In the largest study to have assessed the relationship between MPA and depression to date, in which over 3,900 women were treated with DMPA for up to 7 years, the incidence of depression was infrequent at 1.5% and the discontinuation rate due to depression was 0.5%.[80][38][82] This study did not include baseline data on depression,[82] and due to the incidence of depression in the study, the FDA required package labeling for DMPA stating that women with depression should be observed carefully and that DMPA should be discontinued if depression recurs.[80] A subsequent study of 495 women treated with DMPA over the course of 1 year found that the mean depression score slightly decreased in the whole group of continuing users from 7.4 to 6.7 (by 9.5%) and decreased in the quintile of that group with the highest depression scores at baseline from 15.4 to 9.5 (by 38%).[82] Based on the results of this study and others, a consensus began emerging that DMPA does not in fact increase the risk of depression nor worsen the severity of pre-existing depression.[76][82][38]

Similarly to the case of DMPA for hormonal contraception, the Heart and Estrogen/Progestin Replacement Study (HERS), a study of 2,763 postmenopausal women treated with 0.625 mg/day oral CEEs plus 2.5 mg/day oral MPA or placebo for 36 months as a method of menopausal hormone therapy, found no change in depressive symptoms.[83][84][85] However, some small studies have reported that progestins like MPA might counteract beneficial effects of estrogens against depression.[78][4][86]

Long-term effectsedit

The Women's Health Initiative investigated the use of a combination of oral CEEs and MPA compared to placebo. The study was prematurely terminated when previously unexpected risks were discovered, specifically the finding that though the all-cause mortality was not affected by the hormone therapy, the benefits of menopausal hormone therapy (reduced risk of hip fracture, colorectal and endometrial cancer and all other causes of death) were offset by increased risk of coronary heart disease, breast cancer, strokes and pulmonary embolism.[87]

When combined with CEEs, MPA has been associated with an increased risk of breast cancer, dementia, and thrombus in the eye.

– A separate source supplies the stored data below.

(** Resuming slot [i] turn by turn does to the page what the isolated
    run of the task does. *)
Lemma drive_is_run (i : nat) (t : task) :
  forall (n : nat) (w : World),
    (i < length (pending w))%nat ->
    exists fuel, forall extra,
      visible
        (drive backend clock n (fuel + extra) i
           (setPending (<[i := (advance (clock n) t w).2]>
                          (pending (advance (clock n) t w).1))
              (advance (clock n) t w).1))
      = visible (run backend clock n t w).
Proof.
  induction t as [|k IH|m k IH|t k IH|c q k IH|k IH|c q k IH];
    intros n w Hi; cbn [advance run fst snd].
  - exists 0%nat. intros extra. destruct extra as [|e]; cbn [drive Nat.add];
      [reflexivity|].
    cbn [setPending pending]. now rewrite list_lookup_insert_eq by exact Hi.
  - apply (IH (clock n) n w Hi).
  - apply (IH n (appendMessage m w) Hi).
  - apply (IH n (emit (EvToast t) w) Hi).
  - apply (IH n (navigateTo c q w) Hi).
  - set (X := setPending (<[i := Some (OnImport k)]> (pending w)) w).
    assert (HX : (i < length (pending X))%nat)
      by (subst X; cbn [setPending pending]; now rewrite length_insert).
    destruct (IH (S n) X HX) as [fuel Hfuel].
    exists (S fuel). intros extra. cbn [Nat.add drive].
    assert (Hslot : pending X !! i = Some (Some (OnImport k))).
    { subst X. cbn [setPending pending].
      now rewrite list_lookup_insert_eq by exact Hi. }
    rewrite Hslot. unfold resume at 1. rewrite Hslot.
    specialize (Hfuel extra).
    destruct (advance (clock (S n)) k X) as [w' s] eqn:E.
    cbn [fst snd] in Hfuel. rewrite Hfuel.
    subst X. now rewrite run_setPending.
  - set (X := setPending (<[i := Some (OnAsk c q k)]> (pending w))
                (emit (EvAsk c q) w)).
    assert (HX : (i < length (pending X))%nat)
      by (subst X; cbn [setPending pending]; now rewrite length_insert).
    destruct (IH (backend c q) (S n) X HX) as [fuel Hfuel].
    exists (S fuel). intros extra.
    change (pending (emit (EvAsk c q) w)) with (pending w). fold X.
    cbn [Nat.add drive].
    assert (Hslot : pending X !! i = Some (Some (OnAsk c q k))).
    { subst X. cbn [setPending pending].
      now rewrite list_lookup_insert_eq by exact Hi. }
    rewrite Hslot. unfold resume at 1. rewrite Hslot.
    specialize (Hfuel extra).
    destruct (advance (clock (S n)) (k (backend c q)) X) as [w' s] eqn:E.
    cbn [fst snd] in Hfuel. rewrite Hfuel.
    subst X. now rewrite run_setPending.
Qed.

(** X14.  A click on Send with a non-blank input, followed by the turns
    of the event loop that resume the started dispatch with the answers
    of the backend, leaves the page (route, input field, message log,
    outward effects) exactly as the optimistic append followed by the
    isolated run of the dispatch does: after enough turns the dispatch
    has ended and further turns change nothing. *)
Theorem send_through_event_loop (v : Variant) (n : nat) (w : World) :
  truthy (trim (input w)) = true ->
  exists fuel, forall extra,
    visible
      (drive backend clock n (fuel + extra) (length (pending w))
         (handleSend v (clock n) w))
    = visible
        (run backend clock n
           (flowOf v w (userMessage (clock n) (input w)))
           (setInput (lit "")
              (appendMessage (userMessage (clock n) (input w)) w))).
Proof.
  intros Ht.
  set (um := userMessage (clock n) (input w)).
  set (w1 := setInput (lit "") (appendMessage um w)).
  set (t := flowOf v w um).
  set (i := length (pending w)).
  set (w1' := setPending (pending w1 ++ [None]) w1).
  assert (Hi : (i < length (pending w1'))%nat).
  { subst w1' w1 i. cbn [setPending setInput appendMessage pending].
    rewrite length_app. cbn. lia. }
  destruct (drive_is_run i t n w1' Hi) as [fuel Hfuel].
  exists fuel. intros extra. specialize (Hfuel extra).
  assert (Hs : handleSend v (clock n) w
               = setPending (<[i := (advance (clock n) t w1').2]>
                               (pending (advance (clock n) t w1').1))
                   (advance (clock n) t w1').1).
  { unfold handleSend. rewrite Ht. cbn [negb]. fold um w1 t.
    subst w1'. rewrite advance_setPending. cbn [fst snd].
    destruct (advance (clock n) t w1) as [w2 s] eqn:E. cbn [fst snd].
    assert (Hp : pending w2 = pending w1).
    { pose proof (advance_pending (clock n) t w1) as P.
      now rewrite E in P. }
    cbn [setPending pending]. rewrite Hp.
    assert (Hins : <[i := s]> (pending w1 ++ [None]) = pending w1 ++ [s]).
    { subst i w1. cbn [setInput appendMessage pending].
      rewrite insert_app_r_alt by lia. now rewrite Nat.sub_diag. }
    now rewrite Hins. }
  rewrite Hs, Hfuel. subst w1'. now rewrite run_setPending.
Qed.

End EventLoop.

Lemma send_through_event_loop_witness :
  exists fuel, forall extra,
    Send.visible
      (Send.drive (fun _ _ => inr (mkAnswer (Some (lit "42")))) (fun _ => 1000)
         0 (fuel + extra) 0
         (Send.handleSend SessionChat 1000
            (Send.setInput (lit "hi") (Send.mount None (Some (lit "d1"))))))
    = Send.visible
        (Send.run (fun _ _ => inr (mkAnswer (Some (lit "42")))) (fun _ => 1000)
           0
           (Send.flowOf SessionChat
              (Send.setInput (lit "hi") (Send.mount None (Some (lit "d1"))))
              (Send.userMessage 1000 (lit "hi")))
           (Send.setInput (lit "")
              (Send.appendMessage (Send.userMessage 1000 (lit "hi"))
                 (Send.setInput (lit "hi")
                    (Send.mount None (Some (lit "d1"))))))).
Proof.
  apply (send_through_event_loop
           (fun _ _ => inr (mkAnswer (Some (lit "42")))) (fun _ => 1000)
           SessionChat 0%nat
           (Send.setInput (lit "hi") (Send.mount None (Some (lit "d1"))))).
  reflexivity.
Defined.

(** ** The answer actions *)

Section ActionFacts.

Import Actions.

Lemma looksLikeHtml_brackets (s : jsstring) :
  looksLikeHtml s = true -> In 60%N s /\ In 62%N s.
Proof.
  induction s as [|c tl IH]; [discriminate|].
  destruct tl as [|d rest]; [discriminate|].
  cbn [looksLikeHtml]. intros H. apply orb_prop in H as [H|H].
  - apply andb_prop in H as [H H3]. apply andb_prop in H as [H1 _].
    apply N.eqb_eq in H1. subst c. split; [now left|].
    apply existsb_exists in H3 as (x & Hx & E). apply N.eqb_eq in E.
    subst x. right. right. exact Hx.
  - destruct (IH H) as [H1 H2]. split; right; assumption.
Qed.

Variable domText : jsstring -> jsstring.

(** X15.  A text without "<", or without ">", is plain text to
    [toPlainText]: it comes back unchanged, so copying an answer without
    markup offers the clipboard exactly the answer. *)
Theorem plain_text_passes_through (s : jsstring) :
  ~ In 60%N s \/ ~ In 62%N s ->
  toPlainText domText (Some s) = s.
Proof.
  intros H. unfold toPlainText.
  destruct (looksLikeHtml s) eqn:E; [|reflexivity].
  destruct (looksLikeHtml_brackets s E) as [H1 H2]. tauto.
Qed.

Variable b : Browser.

(** X16.  In [part_001], unless [execCommand] itself throws, the copy
    action always ends with the "Copied" notification, even when the
    clipboard API rejected the text and [execCommand] returned false;
    every text it offers to the clipboard is [toPlainText] of the
    content, and the slide state is untouched. *)
Theorem session_copy_always_reports_success
    (content : option jsstring) (s : Slide) :
  (forall err, execCommand b (toPlainText domText content) <> ExecThrows err) ->
  exists evs,
    handleAction SessionChat b domText (lit "copy") content s
    = (s, evs ++ [EvToast (note "Copied" "Answer copied to clipboard")]) /\
    Forall (fun e => e = EvWriteText (toPlainText domText content)
                     \/ e = EvExecCopy (toPlainText domText content)) evs.
Proof.
  intros Hex.
  change (handleAction SessionChat b domText (lit "copy") content s)
    with (let '(evs, ok) := copyToClipboard SessionChat b domText content in
          (s, evs ++
              [EvToast
                 (if ok then note "Copied" "Answer copied to clipboard"
                  else note "Copy failed" "Could not copy text.")])).
  unfold copyToClipboard.
  destruct (execCommand b (toPlainText domText content)) as [| |err] eqn:E;
    [| |now destruct (Hex err)];
    destruct (hasClipboardApi b);
    try destruct (writeText b (toPlainText domText content));
    cbn [fst snd]; eexists; (split; [reflexivity|]);
    repeat (apply List.Forall_cons; [auto|]); apply List.Forall_nil.
Qed.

In combination with estrogens in general, MPA may increase the risk of cardiovascular disease, with a stronger association when used by postmenopausal women also taking CEEs. It was because of these unexpected interactions that the Women's Health Initiative study was ended early due to the extra risks of menopausal hormone therapy,[88] resulting in a dramatic decrease in both new and renewal prescriptions for hormone therapy.[89]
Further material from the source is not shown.